From the entries that follow, copy every line with the word "vbox".

START MATERIAL PROVIDED

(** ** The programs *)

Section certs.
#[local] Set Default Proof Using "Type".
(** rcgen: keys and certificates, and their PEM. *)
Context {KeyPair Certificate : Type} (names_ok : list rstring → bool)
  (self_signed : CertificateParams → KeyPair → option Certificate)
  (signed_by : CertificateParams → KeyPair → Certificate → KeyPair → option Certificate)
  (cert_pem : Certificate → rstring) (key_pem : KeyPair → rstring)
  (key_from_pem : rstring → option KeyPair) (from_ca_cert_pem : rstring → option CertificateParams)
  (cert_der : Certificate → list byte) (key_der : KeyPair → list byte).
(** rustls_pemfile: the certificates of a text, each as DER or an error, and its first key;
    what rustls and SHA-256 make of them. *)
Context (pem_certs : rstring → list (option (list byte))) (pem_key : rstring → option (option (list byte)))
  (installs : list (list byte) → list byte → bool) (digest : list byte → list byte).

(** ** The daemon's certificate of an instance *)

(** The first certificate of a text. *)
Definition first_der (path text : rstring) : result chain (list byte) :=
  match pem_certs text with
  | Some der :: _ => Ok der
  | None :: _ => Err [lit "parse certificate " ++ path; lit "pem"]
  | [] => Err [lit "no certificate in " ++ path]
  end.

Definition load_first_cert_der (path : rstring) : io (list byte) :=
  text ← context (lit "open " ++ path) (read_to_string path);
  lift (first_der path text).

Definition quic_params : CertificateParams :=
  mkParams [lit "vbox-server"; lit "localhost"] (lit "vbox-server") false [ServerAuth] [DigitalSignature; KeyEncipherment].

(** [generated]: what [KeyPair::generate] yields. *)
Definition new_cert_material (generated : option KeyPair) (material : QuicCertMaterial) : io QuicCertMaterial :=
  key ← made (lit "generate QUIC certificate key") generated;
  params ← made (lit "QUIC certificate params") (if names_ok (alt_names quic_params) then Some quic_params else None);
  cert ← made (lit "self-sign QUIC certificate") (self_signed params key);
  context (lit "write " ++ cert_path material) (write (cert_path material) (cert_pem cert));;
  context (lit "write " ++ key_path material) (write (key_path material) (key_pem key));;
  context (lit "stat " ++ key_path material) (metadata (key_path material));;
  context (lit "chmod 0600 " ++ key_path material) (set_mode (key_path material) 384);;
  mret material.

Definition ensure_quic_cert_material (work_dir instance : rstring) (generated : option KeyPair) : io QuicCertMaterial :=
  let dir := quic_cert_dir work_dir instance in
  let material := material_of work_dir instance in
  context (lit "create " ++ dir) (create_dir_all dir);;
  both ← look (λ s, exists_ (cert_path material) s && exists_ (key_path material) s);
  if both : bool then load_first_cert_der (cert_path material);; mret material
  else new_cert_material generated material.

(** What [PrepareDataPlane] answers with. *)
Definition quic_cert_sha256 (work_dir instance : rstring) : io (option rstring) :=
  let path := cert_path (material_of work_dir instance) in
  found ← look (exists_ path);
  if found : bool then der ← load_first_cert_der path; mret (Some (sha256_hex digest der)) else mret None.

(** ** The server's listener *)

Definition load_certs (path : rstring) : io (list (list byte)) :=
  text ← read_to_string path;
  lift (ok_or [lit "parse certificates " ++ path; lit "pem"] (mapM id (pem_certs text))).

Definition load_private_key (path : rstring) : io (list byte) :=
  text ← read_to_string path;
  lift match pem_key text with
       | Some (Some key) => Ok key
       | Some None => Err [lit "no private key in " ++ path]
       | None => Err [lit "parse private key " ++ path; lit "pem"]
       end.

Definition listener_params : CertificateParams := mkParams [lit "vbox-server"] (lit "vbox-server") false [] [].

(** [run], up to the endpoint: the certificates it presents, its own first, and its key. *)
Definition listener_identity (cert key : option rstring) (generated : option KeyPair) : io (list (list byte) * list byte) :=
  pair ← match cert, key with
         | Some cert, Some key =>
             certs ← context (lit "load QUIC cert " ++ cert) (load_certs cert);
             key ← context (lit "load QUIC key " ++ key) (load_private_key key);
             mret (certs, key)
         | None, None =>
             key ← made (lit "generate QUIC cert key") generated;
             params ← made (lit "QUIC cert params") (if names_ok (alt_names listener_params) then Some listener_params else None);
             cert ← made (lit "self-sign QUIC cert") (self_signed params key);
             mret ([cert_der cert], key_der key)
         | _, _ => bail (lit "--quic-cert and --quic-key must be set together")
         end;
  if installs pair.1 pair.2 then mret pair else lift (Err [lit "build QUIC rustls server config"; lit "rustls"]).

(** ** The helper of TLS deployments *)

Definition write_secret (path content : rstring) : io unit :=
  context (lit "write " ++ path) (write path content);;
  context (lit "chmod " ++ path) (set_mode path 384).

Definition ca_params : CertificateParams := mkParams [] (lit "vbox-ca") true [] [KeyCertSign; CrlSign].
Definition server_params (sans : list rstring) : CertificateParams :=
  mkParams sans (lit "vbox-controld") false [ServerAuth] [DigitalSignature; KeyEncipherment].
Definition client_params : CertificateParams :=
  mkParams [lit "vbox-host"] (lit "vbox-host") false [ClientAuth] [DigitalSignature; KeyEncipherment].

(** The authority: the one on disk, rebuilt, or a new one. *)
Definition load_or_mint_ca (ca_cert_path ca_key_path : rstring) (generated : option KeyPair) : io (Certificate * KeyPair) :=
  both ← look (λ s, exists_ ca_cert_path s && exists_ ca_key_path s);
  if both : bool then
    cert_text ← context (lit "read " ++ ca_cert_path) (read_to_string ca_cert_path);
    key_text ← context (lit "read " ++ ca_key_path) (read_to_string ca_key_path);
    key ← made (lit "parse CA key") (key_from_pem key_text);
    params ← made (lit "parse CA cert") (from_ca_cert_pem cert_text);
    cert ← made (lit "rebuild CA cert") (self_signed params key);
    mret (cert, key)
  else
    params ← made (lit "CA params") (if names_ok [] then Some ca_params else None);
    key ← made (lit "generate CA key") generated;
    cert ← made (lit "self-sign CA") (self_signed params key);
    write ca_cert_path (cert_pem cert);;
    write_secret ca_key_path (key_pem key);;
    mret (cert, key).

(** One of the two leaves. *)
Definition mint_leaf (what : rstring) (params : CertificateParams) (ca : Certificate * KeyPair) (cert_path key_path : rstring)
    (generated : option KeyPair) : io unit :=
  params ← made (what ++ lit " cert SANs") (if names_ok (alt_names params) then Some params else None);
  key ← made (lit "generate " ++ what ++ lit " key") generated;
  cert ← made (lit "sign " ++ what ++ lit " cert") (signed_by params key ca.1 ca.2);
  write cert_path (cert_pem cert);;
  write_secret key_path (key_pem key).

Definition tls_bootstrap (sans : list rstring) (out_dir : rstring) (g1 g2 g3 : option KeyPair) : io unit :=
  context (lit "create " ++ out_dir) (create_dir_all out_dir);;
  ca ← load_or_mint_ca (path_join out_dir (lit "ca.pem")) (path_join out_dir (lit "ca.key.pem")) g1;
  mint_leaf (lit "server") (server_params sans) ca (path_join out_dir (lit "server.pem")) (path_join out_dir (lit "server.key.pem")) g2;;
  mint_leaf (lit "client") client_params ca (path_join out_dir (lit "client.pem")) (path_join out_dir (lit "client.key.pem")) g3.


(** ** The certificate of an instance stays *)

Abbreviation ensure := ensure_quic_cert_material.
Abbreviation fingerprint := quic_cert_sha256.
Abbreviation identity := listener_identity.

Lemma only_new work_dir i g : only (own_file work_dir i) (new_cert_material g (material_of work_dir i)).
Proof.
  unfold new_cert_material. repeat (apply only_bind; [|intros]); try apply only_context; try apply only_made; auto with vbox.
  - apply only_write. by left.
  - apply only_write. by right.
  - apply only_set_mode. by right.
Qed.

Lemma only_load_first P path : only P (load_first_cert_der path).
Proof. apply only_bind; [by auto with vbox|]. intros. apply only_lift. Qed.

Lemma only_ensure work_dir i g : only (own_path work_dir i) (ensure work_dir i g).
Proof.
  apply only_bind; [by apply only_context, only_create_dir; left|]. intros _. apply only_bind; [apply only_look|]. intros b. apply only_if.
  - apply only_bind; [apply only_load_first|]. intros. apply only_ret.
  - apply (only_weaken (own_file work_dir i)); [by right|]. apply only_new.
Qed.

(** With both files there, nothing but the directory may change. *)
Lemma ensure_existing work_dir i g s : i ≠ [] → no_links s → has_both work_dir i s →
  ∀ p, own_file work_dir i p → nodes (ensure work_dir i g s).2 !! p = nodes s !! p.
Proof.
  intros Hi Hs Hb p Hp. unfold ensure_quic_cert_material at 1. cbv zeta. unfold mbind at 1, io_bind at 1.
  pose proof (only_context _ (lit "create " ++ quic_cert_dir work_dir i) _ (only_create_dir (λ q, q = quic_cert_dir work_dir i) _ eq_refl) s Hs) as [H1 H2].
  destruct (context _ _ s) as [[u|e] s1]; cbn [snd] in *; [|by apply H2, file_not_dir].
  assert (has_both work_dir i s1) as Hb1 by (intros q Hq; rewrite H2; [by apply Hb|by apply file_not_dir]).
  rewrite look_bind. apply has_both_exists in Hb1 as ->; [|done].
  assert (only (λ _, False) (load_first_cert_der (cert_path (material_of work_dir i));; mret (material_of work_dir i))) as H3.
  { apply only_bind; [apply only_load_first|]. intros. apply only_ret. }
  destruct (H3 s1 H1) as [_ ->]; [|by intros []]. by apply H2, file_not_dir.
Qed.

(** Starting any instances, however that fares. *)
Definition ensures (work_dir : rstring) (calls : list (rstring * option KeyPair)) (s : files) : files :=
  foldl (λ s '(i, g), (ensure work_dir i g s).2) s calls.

END MATERIAL PROVIDED

EXERCISE RESPONSE –
  mkParams [lit "vbox-server"; lit "localhost"] (lit "vbox-server") false [ServerAuth] [DigitalSignature; KeyEncipherment].
Definition listener_params : CertificateParams := mkParams [lit "vbox-server"] (lit "vbox-server") false [] [].
Definition ca_params : CertificateParams := mkParams [] (lit "vbox-ca") true [] [KeyCertSign; CrlSign].
  mkParams sans (lit "vbox-controld") false [ServerAuth] [DigitalSignature; KeyEncipherment].
  mkParams [lit "vbox-host"] (lit "vbox-host") false [ClientAuth] [DigitalSignature; KeyEncipherment].
  unfold new_cert_material. repeat (apply only_bind; [|intros]); try apply only_context; try apply only_made; auto with vbox.
Proof. apply only_bind; [by auto with vbox|]. intros. apply only_lift. Qed.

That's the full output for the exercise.